При свете Жуковского. Очерки истории русской литературы — страница 100 из 120

«Темнота и теплота здесь были весомы и зримы <…> Ночь здесь падала весомо и зримо <…> Теперь, ночью под звездами, крупными и осязаемыми, не в силах унять это видение, на которое он был обречен навсегда, он здесь пал на колени перед нею». Здесь строки вступления к поэме «Во весь голос» («Мой стих трудом громаду лет прорвет / и явится весомо, грубо, зримо» – тема поэтического бессмертия) соседствуют со строками из предсмертного лирического фрагмента Маяковского («Ты посмотри, какая в мире тишь / Ночь обложила небо звездной данью»), а потому его «любовная лодка» превращается в корабль пушкинской элегии. Реакция публики на предельно искренние и точные пушкинские стихи – «не верили» – вновь отсылают к трагедии Маяковского (после гибели поэта Шкловский писал Тынянову: «Слова были зарифмованы, рифмам не верят») и ее осмыслении в пастернаковском реквиеме («Не верили – считали, – бредни…»), чье название – «Смерть поэта» – преодолевается названием книги, в которой стихи эти появились – «Второе рождение». Вспыхивающий в той же ночи оборот «точность полицейского протокола» вырастает из пушкинских стихов Мандельштама («На полицейской бумаге верже…», «Дикая кошка – армянская речь…»), прямо связанных с финалом «Смерти Вазир-Мухтара», писаных после длительного периода немоты и сложно соотнесенных с недавней (на ту пору) смертью Маяковского. Упоминание Феодосии заставляет вспомнить посвященные этому городу стихи Мандельштама, последняя строка которых варьирует пушкинское «Куда ж нам плыть» и незапланированно предсказывает ночной пейзаж предсмертных фрагментов Маяковского – «Но трудно плыть, а звезды всюду те же». Это и называется бессмертием русской поэзии.

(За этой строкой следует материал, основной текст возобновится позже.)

(** * Proximity analysis data preparation: the [PrepareData] pipeline

    A shallow embedding of [src/components/data_prepper.py] (the class
    [PrepareData]) and of its caller [src/data_prep.py].

    The program is a batch pipeline over an external geometry store (arcpy)
    and in-memory tables (pandas).  The store's feature classes, layers and
    log are an explicit world state threaded through a small state-and-error
    monad; the geometry engine's tools whose results the code only passes on
    (Identity, SpatialJoin, the interior point of a polygon, the spatial join
    of two tables) are parameters of the development, and the tabular
    operations the code performs itself (sort, drop duplicates, rename, column
    selection, merge, list comprehensions) are written out. *)

From stdpp Require Import gmap strings pretty.
From Stdlib Require Import ZArith List Bool Lia Permutation Sorted String.
Import ListNotations.
Open Scope string_scope.
Open Scope list_scope.
Open Scope Z_scope.

(** ** Python outcomes *)

(** The exceptions the modelled code can raise.  [SystemExit] is what
    [sys.exit()] raises: nothing in the program catches it, so it ends the
    process (with status 0) without a traceback. *)
Inductive exn : Type :=
  | KeyError (k : string)
  | ValueError (msg : string)
  | NameError (name : string)
  | ExecuteError (msg : string)
  | TypeError (msg : string)
  | PyException (msg : string)
  | SystemExit.

Inductive outcome (A : Type) : Type :=
  | Ok (a : A)
  | Raise (e : exn).
Arguments Ok {A} a.
Arguments Raise {A} e.

(** The values a module-level name can be bound to, as far as the program
    looks at them. *)
Inductive pyobj : Type :=
  | PyStr (s : string)
  | PyInt (z : Z)
  | PyImported (what : string)
  | PyClass (name : string).

(** The values a caller can pass for a parameter, as far as [isinstance]
    and [type] tell them apart: a [str], an [int], a [bool] (a subclass of
    [int]), [None], or an instance of any other class that is neither a
    string nor an integer, given by the name [type] prints for that
    class. *)
Inductive pyarg : Type :=
  | ArgStr (s : string)
  | ArgInt (z : Z)
  | ArgBool (b : bool)
  | ArgNone
  | ArgOther (class_name : string).

(** [isinstance(x, str)] *)
Definition isinstance_str (x : pyarg) : bool :=
  match x with ArgStr _ => true | _ => false end.

(** [isinstance(x, int)]: [True] and [False] are integers too. *)
Definition isinstance_int (x : pyarg) : bool :=
  match x with ArgInt _ | ArgBool _ => true | _ => false end.

(** [f"{type(x)}"] *)
Definition type_repr (x : pyarg) : string :=
  match x with
  | ArgStr _ => "<class 'str'>"
  | ArgInt _ => "<class 'int'>"
  | ArgBool _ => "<class 'bool'>"
  | ArgNone => "<class 'NoneType'>"
  | ArgOther class_name => "<class '" ++ class_name ++ "'>"
  end.

(** Membership in a list, as a decidable proposition. *)
#[global] Instance In_decision {A : Type} `{EqDecision A} (x : A) (l : list A) :
  Decision (In x l) := in_dec (fun a b => decide (a = b)) x l.


Section Model.

Context {geometry : Type} `{EqDecision geometry}.

(** ** Tables (pandas) *)

(** A cell of an attribute table or data frame. [VNull] is a missing value
    (NaN / None), [VGeom] a geometry object of the SHAPE column. *)
Inductive value : Type :=
  | VInt (z : Z)
  | VStr (s : string)
  | VNull
  | VGeom (g : geometry).

#[global] Instance value_eq_dec : EqDecision value.
Proof. solve_decision. Defined.

(** A data frame: ordered column labels and rows of cells, one cell per
    column. *)
Record DataFrame : Type := mkDataFrame {
  columns : list string;
  rows : list (list value)
}.

(** A feature: its attribute cells (one per field of its feature class) and
    its geometry. *)
Record feature : Type := mkFeature {
  attrs : list value;
  shape : geometry
}.

Record FeatureClass : Type := mkFC {
  fc_fields : list string;
  fc_features : list feature
}.

(** *** What the program runs on *)

(** What pandas, numpy and the geometry engine compute is outside the
    program; it is a parameter of the development.

    - pandas sorts with numpy's argsort, and [sort_values] leaves [kind] at
      its default (quicksort), which fixes no order among equal keys:
      [argsort_desc] is any function returning its input in descending key
      order (see [lawful_sort]);
    - whether DeleteField fails on a field name the table does not have
      (ERROR 000728) or skips it differs between releases of the engine:
      [delete_missing_fails];
    - the overlay of two polygon classes, the spatial join of two classes
      (which adds the field Join_Count), the spatial predicate, the interior
      point and the true centroid of a polygon, the spatial join of two data
      frames and the conversion of a frame to a feature class. *)
Record Runtime : Type := mkRuntime {
  argsort_desc : (list value -> option Z) -> list (list value) -> list (list value);
  delete_missing_fails : bool;
  Identity_tool : FeatureClass -> FeatureClass -> FeatureClass;
  SpatialJoin_tool : FeatureClass -> FeatureClass -> FeatureClass;
  intersects : geometry -> geometry -> bool;
  inside_point : geometry -> geometry;
  centroid_point : geometry -> geometry;
  spatial_join : DataFrame -> DataFrame -> string -> DataFrame;
  frame_to_fc : DataFrame -> FeatureClass
}.

Variable R : Runtime.

(** [positions c cols]: every index at which the label [c] occurs. *)
Fixpoint positions_from (i : nat) (c : string) (cols : list string) : list nat :=
  match cols with
  | [] => []
  | x :: t => if decide (x = c) then i :: positions_from (S i) c t
              else positions_from (S i) c t
  end.

Definition positions (c : string) (cols : list string) : list nat :=
  positions_from 0 c cols.

(** [c in df.columns.tolist()] *)
Definition has_column (df : DataFrame) (c : string) : bool :=
  bool_decide (In c (columns df)).

(** The cell of row [r] under the (first) column labelled [c]. *)
Definition cell (cols : list string) (c : string) (r : list value) : value :=
  match positions c cols with
  | i :: _ => nth i r VNull
  | [] => VNull
  end.

(** [df[c].tolist()] / [df[c].to_list()]: [KeyError] when the label is
    absent. *)
Definition column_tolist (df : DataFrame) (c : string) : outcome (list value) :=
  if has_column df c then Ok (map (cell (columns df) c) (rows df))
  else Raise (KeyError c).

(** *** sort_values(by=..., ascending=False) *)

(** The sort key of a cell: integers order numerically, anything else is
    treated as missing and goes last (pandas' [na_position='last']). *)
Definition sort_key (v : value) : option Z :=
  match v with VInt z => Some z | _ => None end.

(** [key_ge a b]: key [a] may stand before key [b] in descending order. *)
Definition key_ge (a b : option Z) : bool :=
  match a, b with
  | Some x, Some y => y <=? x
  | Some _, None => true
  | None, Some _ => false
  | None, None => true
  end.

Definition desc_by (key : list value -> option Z) (a b : list value) : Prop :=
  key_ge (key a) (key b) = true.

(** What every sorting algorithm guarantees. *)
Definition lawful_sort
    (sort : (list value -> option Z) -> list (list value) -> list (list value)) : Prop :=
  forall key l, Permutation (sort key l) l /\ StronglySorted (desc_by key) (sort key l).

Definition sort_values_desc (by_ : string) (df : DataFrame) : outcome DataFrame :=
  if has_column df by_ then
    Ok (mkDataFrame (columns df)
          (argsort_desc R (fun r => sort_key (cell (columns df) by_ r)) (rows df)))
  else Raise (KeyError by_).

(** A stable descending insertion sort: one admissible [argsort_desc] (it is
    what numpy's quicksort does on short arrays, and what kind='stable'
    does on all). *)
Fixpoint insert_desc (key : list value -> option Z) (r : list value)
    (l : list (list value)) : list (list value) :=
  match l with
  | [] => [r]
  | x :: t => if key_ge (key r) (key x) then r :: x :: t
              else x :: insert_desc key r t
  end.

Fixpoint stable_sort_desc (key : list value -> option Z)
    (l : list (list value)) : list (list value) :=
  match l with
  | [] => []
  | r :: t => insert_desc key r (stable_sort_desc key t)
  end.

(** The same sort run on the table read backwards: as admissible an
    [argsort_desc], in which rows with equal keys come out in the reverse
    of their order in the table. *)
Definition later_first_sort (key : list value -> option Z)
    (l : list (list value)) : list (list value) :=
  stable_sort_desc key (rev l).

(** *** drop_duplicates(subset=c, keep='first') *)

(** Rows are scanned in order; a row is kept when its key was not seen
    before. *)
Fixpoint keep_first (key : list value -> value) (seen : list value)
    (l : list (list value)) : list (list value) :=
  match l with
  | [] => []
  | r :: t => if bool_decide (In (key r) seen) then keep_first key seen t
              else r :: keep_first key (key r :: seen) t
  end.

Definition drop_duplicates (subset : string) (df : DataFrame) : outcome DataFrame :=
  if has_column df subset then
    Ok (mkDataFrame (columns df)
          (keep_first (cell (columns df) subset) [] (rows df)))
  else Raise (KeyError subset).

(** *** rename(columns={a: b}, inplace=True) *)

(** Labels equal to [a] become [b]; a label that is absent is ignored. *)
Definition rename (a b : string) (df : DataFrame) : DataFrame :=
  mkDataFrame (map (fun c => if decide (c = a) then b else c) (columns df))
              (rows df).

О нем Тынянов думал и писал всю жизнь. Первая из известных нам его работ – студенческий реферат «Литературный источник “Смерти поэта”» (1913; опубликован – 1964). Девятнадцатилетний исследователь установил, что, оплакивая Пушкина, Лермонтов цитировал строки послания Жуковского «К кн. Вяземскому и В. Л. Пушкину», посвященные печальной участи Озерова: «Зачем он свой давал венец / Сплетать завистникам с друзьями? / Пусть Дружба нежными перстами / Из лавров свой венец свила – / В них Зависть терния вплела; / И торжествуют: растерзали их иглы светлое чело – / Простым сердцам смертельно зло: / Певец угаснул от печали». Другие строки этого же послания – «И им не разорвать венца, / Который взяло дарованье!» – любимец Тынянова Кюхельбекер сделал эпиграфом к своим «Поэтам», стихам, написанным в пору высылки Пушкина из Петербурга и утверждающим единство не только адресатов (Пушкина, Дельвига, Баратынского), но и всех детей Аполлона: «Так, не умрет и наш союз, / Свободный, радостный и гордый, / И в счастьи и в несчастьи твердый, / Союз любимцев вечных муз!»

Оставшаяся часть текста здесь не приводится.